Esad, ya reformcu lider kişiliğini ön plana çıkarıp değişimin mimarı olacak, ya da değişimin yol haritasının şiddet ile tayinine göz yumacak.

Tunus’ta başlayan değişim hareketliliğinin son durağı Suriye. Suriye’nin güneybatısındaki Deraa kentinde duvara “Mısır ve Tunus’tan mülhem” yazılar yazan çocukların gözaltına alınmasıyla başlayan olaylar, yavaş ve küçük ölçekli de olsa Şam ve Halep’in de dâhil olduğu ülkenin diğer kentlerine sıçradı. Cuma günleri ve hafta sonları yoğunlaşan gösterilerde yolsuzlukların önlenmesinden Beşar Esad’ın görevi bırakmasına kadar uzanan geniş yelpazede talepler dile getirilmekte. Ortadoğu ülkeleriyle sosyoekonomik ve siyasal alandaki tüm benzerliklerine rağmen Suriye’nin kendine has bir takım özellikleri, bu ülkedeki değişimin kaçınılmaz olduğunu; aynı zamanda da diğer bölge ülkelerinden farklı bir yol haritası izleme potansiyeline sahip olduğunu ortaya koymakta.

Esad “isterse” fark yaratır

Beşar Esad, bölgedeki diğer otoriter liderlerle kıyaslanamayacak kadar genç olmasının yanında her ne kadar göreve geldiği 2000 senesinden itibaren zayıf bir reformcu profili ortaya koyduysa da hala halkın belli kesimleri (özellikle Nusayriler, diğer dini azınlıklar, bir kısım sekülerler ve Sünni burjuvazi) nezdinde itibarını korumaktadır.

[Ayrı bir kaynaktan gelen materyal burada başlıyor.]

(** ** What Pattern.__init__ builds *)

Lemma split_sections_elements elems : forall fragment,
  Forall (fun s => elements s <> []) (split_sections elems fragment).
Proof.
  induction elems as [|e elems IH]; intros fragment; simpl.
  - destruct fragment; repeat constructor. discriminate.
  - destruct (String.eqb e "**"); [|apply IH].
    destruct fragment; [apply IH|]. constructor; [discriminate | apply IH].
Qed.

Lemma bind_first_elements secs :
  Forall (fun s => elements s <> []) secs ->
  Forall (fun s => elements s <> []) (bind_first secs).
Proof. intros [|s rest H1 H2]; simpl; constructor; assumption. Qed.

Lemma bind_last_elements secs :
  Forall (fun s => elements s <> []) secs ->
  Forall (fun s => elements s <> []) (bind_last secs).
Proof.
  induction 1 as [|s rest H1 H2 IH]; simpl; [constructor|].
  destruct rest; constructor; assumption.
Qed.

Lemma py_index_In {A} (xs : list A) i x : py_index xs i = Ok x -> In x xs.
Proof.
  unfold py_index. destruct (_ && _); [|discriminate].
  destruct (nth_error xs _) as [y|] eqn:E; [|discriminate].
  intros H. injection H as <-. now apply nth_error_In in E.
Qed.

Lemma split_sections_nil elems : forall fragment,
  split_sections elems fragment = [] ->
  fragment = [] /\ forall e, In e elems -> e = "**"%string.
Proof.
  induction elems as [|e elems IH]; intros fragment H; simpl in H.
  - destruct fragment; [|discriminate]. split; [reflexivity | intros e []].
  - destruct (String.eqb_spec e "**") as [->|Hne].
    + destruct fragment; [|discriminate].
      destruct (IH [] H) as [_ Hall]. split; [reflexivity|].
      intros e [<-|He]; [reflexivity | now apply Hall].
    + destruct (IH _ H) as [Hf _]. now destruct fragment.
Qed.

Lemma removelast_head {A} (x y : A) xs ys :
  removelast (x :: xs) = y :: ys -> x = y.
Proof. destruct xs; simpl; congruence. Qed.

Lemma Pattern_init_shape elems p :
  Pattern_init elems = Ok p ->
  exists (directory : list string) (bs be : bool),
    sections p = (if be then bind_last
                              (if bs then bind_first (split_sections directory [])
                               else split_sections directory [])
                  else (if bs then bind_first (split_sections directory [])
                        else split_sections directory []))
    /\ p_bound_start p = bs /\ p_bound_end p = be
    /\ (split_sections directory [] = [] -> be = bs).
Proof.
  unfold Pattern_init. intros H.
  destruct elems as [|x xs]; [discriminate|].
  rewrite py_index_first in H. unfold bind at 1 in H.
  destruct (py_index (x :: xs) (-1)) as [last|] eqn:L; unfold bind at 1 in H;
    [|discriminate].
  destruct (negb (String.eqb last "**")) eqn:B.
  - destruct (removelast (x :: xs)) as [|y ys] eqn:E; unfold bind in H.
    + injection H as <-.
      exists (@nil string), (negb (String.eqb x "**")), (negb (String.eqb x "**")).
      repeat split.
    + destruct (py_index (y :: ys) (-1)) as [l2|] eqn:L2; [|discriminate].
      injection H as <-.
      exists (y :: ys), (negb (String.eqb x "**")), (negb (String.eqb l2 "**")).
      split; [reflexivity|]. split; [reflexivity|]. split; [reflexivity|].
      intros Hnil. apply split_sections_nil in Hnil. destruct Hnil as [_ Hall].
      apply removelast_head in E. subst y.
      rewrite (Hall x) by (now left).
      rewrite (Hall l2) by (now apply py_index_In in L2). reflexivity.
  - destruct (py_index (x :: xs) (-1)) as [l2|] eqn:L2; unfold bind in H;
      [|discriminate].
    injection H as <-.
    exists (x :: xs), (negb (String.eqb x "**")), (negb (String.eqb l2 "**")).
    split; [reflexivity|]. split; [reflexivity|]. split; [reflexivity|].
    intros Hnil. apply split_sections_nil in Hnil. destruct Hnil as [_ Hall].
    rewrite (Hall x) by (now left).
    rewrite (Hall l2) by (now apply py_index_In in L2). reflexivity.
Qed.
Lemma Pattern_init_elements elems p :
  Pattern_init elems = Ok p ->
  Forall (fun s => elements s <> []) (sections p).
Proof.
  intros H. destruct (Pattern_init_shape _ _ H) as (directory & bs & be & -> & _).
  pose proof (split_sections_elements directory []) as Hs.
  destruct be, bs; auto using bind_first_elements, bind_last_elements.
Qed.

Lemma inner_flags_at be before : forall s after,
  inner_flags be (before ++ s :: after) ->
  bound_start s = false
  /\ bound_end s = match after with [] => be | _ :: _ => false end.
Proof.
  induction before as [|b before IH]; intros s after H; simpl in H.
  - tauto.
  - destruct H as (_ & _ & H). now apply IH.
Qed.

(** X3. What the constructor of Pattern establishes: every section holds at
    least one matcher; only the first section carries the Pattern's
    bound_start and only the last its bound_end, every other flag is false;
    and a Pattern without sections has bound_end equal to bound_start. *)
Theorem Pattern_init_invariants (elems : list string) (p : Pattern) :
  Pattern_init elems = Ok p ->
  (forall before s after,
     sections p = before ++ s :: after ->
     elements s <> []
     /\ bound_start s = match before with
                        | [] => p_bound_start p
                        | _ :: _ => false
                        end
     /\ bound_end s = match after with
                      | [] => p_bound_end p
                      | _ :: _ => false
                      end)
  /\ (sections p = [] -> p_bound_end p = p_bound_start p).
Proof.
  intros H. split.
  - intros before s after E. split.
    + pose proof (Pattern_init_elements _ _ H) as Hall.
      rewrite List.Forall_forall in Hall. apply Hall. rewrite E.
      apply in_or_app. right. now left.
    + pose proof (Pattern_init_flags _ _ H) as F. unfold flags_ok in F.
      rewrite E in F. destruct before as [|b before]; simpl in F.
      * destruct F as (F1 & F2 & _). split; [assumption|].
        now destruct after.
      * destruct F as (_ & _ & F). apply inner_flags_at in F.
        destruct F as [F1 F2]. split; assumption.
  - intros E. destruct (Pattern_init_shape _ _ H) as (directory & bs & be & S & <- & <- & Hnil).
    apply Hnil. rewrite E in S.
    destruct (split_sections directory []) as [|s0 rest0]; [reflexivity|].
    exfalso. destruct (p_bound_end p), (p_bound_start p), rest0; simpl in S;
      discriminate.
Qed.

(** X4. A compiled Pattern that has sections does not match the root
    directory: on the empty list of components match_directory returns
    NO_MATCH, whatever the bounds. *)
Theorem root_directory_no_match (elems : list string) (p : Pattern) :
  Pattern_init elems = Ok p ->
  sections p <> [] ->
  match_directory p [] = Ok NO_MATCH.
Proof.
  intros H Hne. destruct (sections p) as [|s rest] eqn:E; [congruence|].
  pose proof (Pattern_init_elements _ _ H) as Hall. rewrite E in Hall.
  inversion Hall as [|? ? Hs _]; subst.
  assert (Hk : 0 < len (elements s)) by now apply len_tail_pos.
  assert (Hends : match_ends s [] 0 = []).
  { apply match_ends_nil; [lia|]. intros j.
    destruct (candidate s [] 0 j) eqn:C; [|reflexivity].
    apply candidate_inv in C. unfold length_of in C. change (len (@nil string)) with 0 in C. lia. }
  rewrite (match_directory_sections _ _ _ _ E), E. cbn [reachable].
  rewrite Hends. simpl existsb. cbv iota.
  unfold not_found. change (len (@nil string)) with 0.
  rewrite Z.geb_leb. destruct (Z.leb_spec (len (elements s)) 0); [lia|].
  now rewrite andb_false_r, !Tauto.if_same.
Qed.

(** ** Matching one file *)

Lemma file_filter_single self f :
  (len (file_filter self [f]) >? 0)
  = bool_decide (f ∈ file_matches self {[ f ]}).
Proof.
  unfold file_matches. rewrite elements_singleton.
  destruct (file_filter_pred self) as (pred & ->). simpl.
  destruct (pred f); simpl.
  - symmetry. apply bool_decide_eq_true. set_solver.
  - symmetry. apply bool_decide_eq_false. set_solver.
Qed.

Lemma py_index_app_last {A} (xs : list A) x : py_index (xs ++ [x]) (-1) = Ok x.
Proof.
  destruct (py_index_last (xs ++ [x])) as (y & Hy & ->).
  - rewrite len_app. pose proof (len_nonneg xs). change (len [x]) with 1. lia.
  - rewrite len_app in Hy. change (len [x]) with 1 in Hy.
    replace (Z.to_nat (len xs + 1 - 1)) with (List.length xs) in Hy
      by (unfold len; lia).
    rewrite List.nth_error_app2, Nat.sub_diag in Hy by lia.
    simpl in Hy. congruence.
Qed.

(** X5. Pattern.match_file on a directory followed by a file name never
    raises; it returns true exactly when match_directory on the directory has
    the MATCH bit and match_files would move the name out of the set holding
    it alone. On the empty list it raises IndexError when the Pattern matches
    the root directory and returns false otherwise. *)
Theorem Pattern_match_file_spec (self : Pattern) (d : list string) (f : string) :
  (exists verdict,
     match_directory self d = Ok verdict
     /\ Pattern_match_file self (d ++ [f])
        = Ok (truthy (Z.land verdict BIT_MATCH)
              && bool_decide (f ∈ file_matches self {[ f ]})))
  /\ (exists verdict,
        match_directory self [] = Ok verdict
        /\ Pattern_match_file self []
           = if truthy (Z.land verdict BIT_MATCH) then Raise IndexError
             else Ok false).
Proof.
  split.
  - destruct (match_directory_values self d) as (v & Hv & _).
    exists v. split; [assumption|].
    unfold Pattern_match_file. rewrite List.removelast_last, Hv. simpl bind.
    destruct (truthy (Z.land v BIT_MATCH)); [|reflexivity].
    rewrite py_index_app_last. simpl bind. now rewrite file_filter_single.
  - destruct (match_directory_values self []) as (v & Hv & _).
    exists v. split; [assumption|].
    unfold Pattern_match_file. simpl removelast. rewrite Hv. simpl bind.
    now destruct (truthy (Z.land v BIT_MATCH)).
Qed.

Lemma Pattern_match_file_ok self d f :
  exists b, Pattern_match_file self (d ++ [f]) = Ok b.
Proof.
  destruct (match_directory_values self d) as (v & Hv & _).
  unfold Pattern_match_file. rewrite List.removelast_last, Hv. simpl bind.
  destruct (truthy (Z.land v BIT_MATCH)); [|now eexists].
  rewrite py_index_app_last. simpl bind. now eexists.
Qed.

(** X6. PatternSet.match_file on a directory followed by a file name never
    raises, and returns true exactly when some member Pattern's match_file
    returns true. *)
Theorem PatternSet_match_file_any (self : PatternSet) (d : list string)
    (f : string) :
  exists b,
    PatternSet_match_file self (d ++ [f]) = Ok b
    /\ (b = true <->
        exists r, In r (patterns self)
                  /\ Pattern_match_file (deref r) (d ++ [f]) = Ok true).
Proof.
  unfold PatternSet_match_file, PatternSet_iter.
  induction (patterns self) as [|r rest IH]; simpl.
  - exists false. split; [reflexivity|]. split; [discriminate|].
    intros (r & [] & _).
  - destruct (Pattern_match_file_ok (deref r) d f) as (b & Hb). rewrite Hb.
    simpl bind. destruct b.
    + exists true. split; [reflexivity|]. split; [|reflexivity].
      intros _. exists r. split; [now left | assumption].
    + destruct IH as (b & Hloop & Hiff). exists b. split; [assumption|].
      rewrite Hiff. split.
      * intros (q & Hq & Hm). exists q. split; [now right | assumption].
      * intros (q & [<-|Hq] & Hm); [congruence|]. now exists q.
Qed.

(** ** Removing a member *)

Lemma list_remove_present {A} (same : A -> A -> bool) x l :
  (exists q, In q l /\ same q x = true) ->
  exists before q after,
    l = before ++ q :: after
    /\ same q x = true
    /\ (forall y, In y before -> same y x = false)
    /\ list_remove same x l = Some (before ++ after).
Proof.
  induction l as [|y l IH]; intros (q & Hq & Hs); [destruct Hq|].
  simpl. destruct (same y x) eqn:Y.
  - exists [], y, l. repeat split; try assumption. intros z [].
  - destruct IH as (before & q' & after & -> & Hq' & Hb & ->).
    { destruct Hq as [<-|Hq]; [congruence|]. now exists q. }
    exists (y :: before), q', after. repeat split; try assumption.
    intros z [<-|Hz]; [assumption | now apply Hb].
Qed.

Belki de bu sebepten Suriye’deki gösteriler en başlarda Esad’ı hedef almazken; Esad özellikle büyük hayal kırıklığı yaratan ilk meclis konuşmasından sonra okları kendi üzerine çevirmiştir. Özellikle dış politika bağlamında Suriye’deki siyasal elitlerle halk arasında örneğin Mübarek’in Mısırı’ndakine benzer bir uçurum söz konusu değildir. Suriye’nin, ABD-İsrail eksenli bölge politikaları doğrultusunda Mısır, Ürdün ve Suudi Arabistan gibi ülkelerle çatışmasının ve özellikle Filistinli gruplara ve Hizbullah’a verdiği destekle İsrail’e direniş kampında yer almasının halk nezdinde büyük karşılığı var. Ayrıca ABD’nin bölgede giriştiği “demokratikleştirme” faaliyetlerinin felaketle sonuçlanması da Suriye rejiminin “istikrar” güdümlü meşruiyetine hizmet etmektedir. Suriye’nin 2000’lerin ortasından itibaren Türkiye ve Avrupa ile geliştirdiği ilişkiler, bir yandan Suriye halkına ekonomik ve sosyal alanlarda bir hareket alanı sunarken; yönetime ise uluslar arası izolasyondan kurtulma ve İran’la olan “mantık evliliğini” dengeleme imkânı verdi. İki ülke arasındaki ticaret hacmindeki patlama, Suriyelilerin Türkiye’ye rekor sayıdaki ziyaretleri, Yüksek Düzeyli Stratejik İşbirliği Konseyi çerçevesindeki siyasal ve ekonomik alışveriş ve etkileşim, belki de oğul Esad döneminin şimdiye kadarki en önemli değişim projesi olarak kayda geçti.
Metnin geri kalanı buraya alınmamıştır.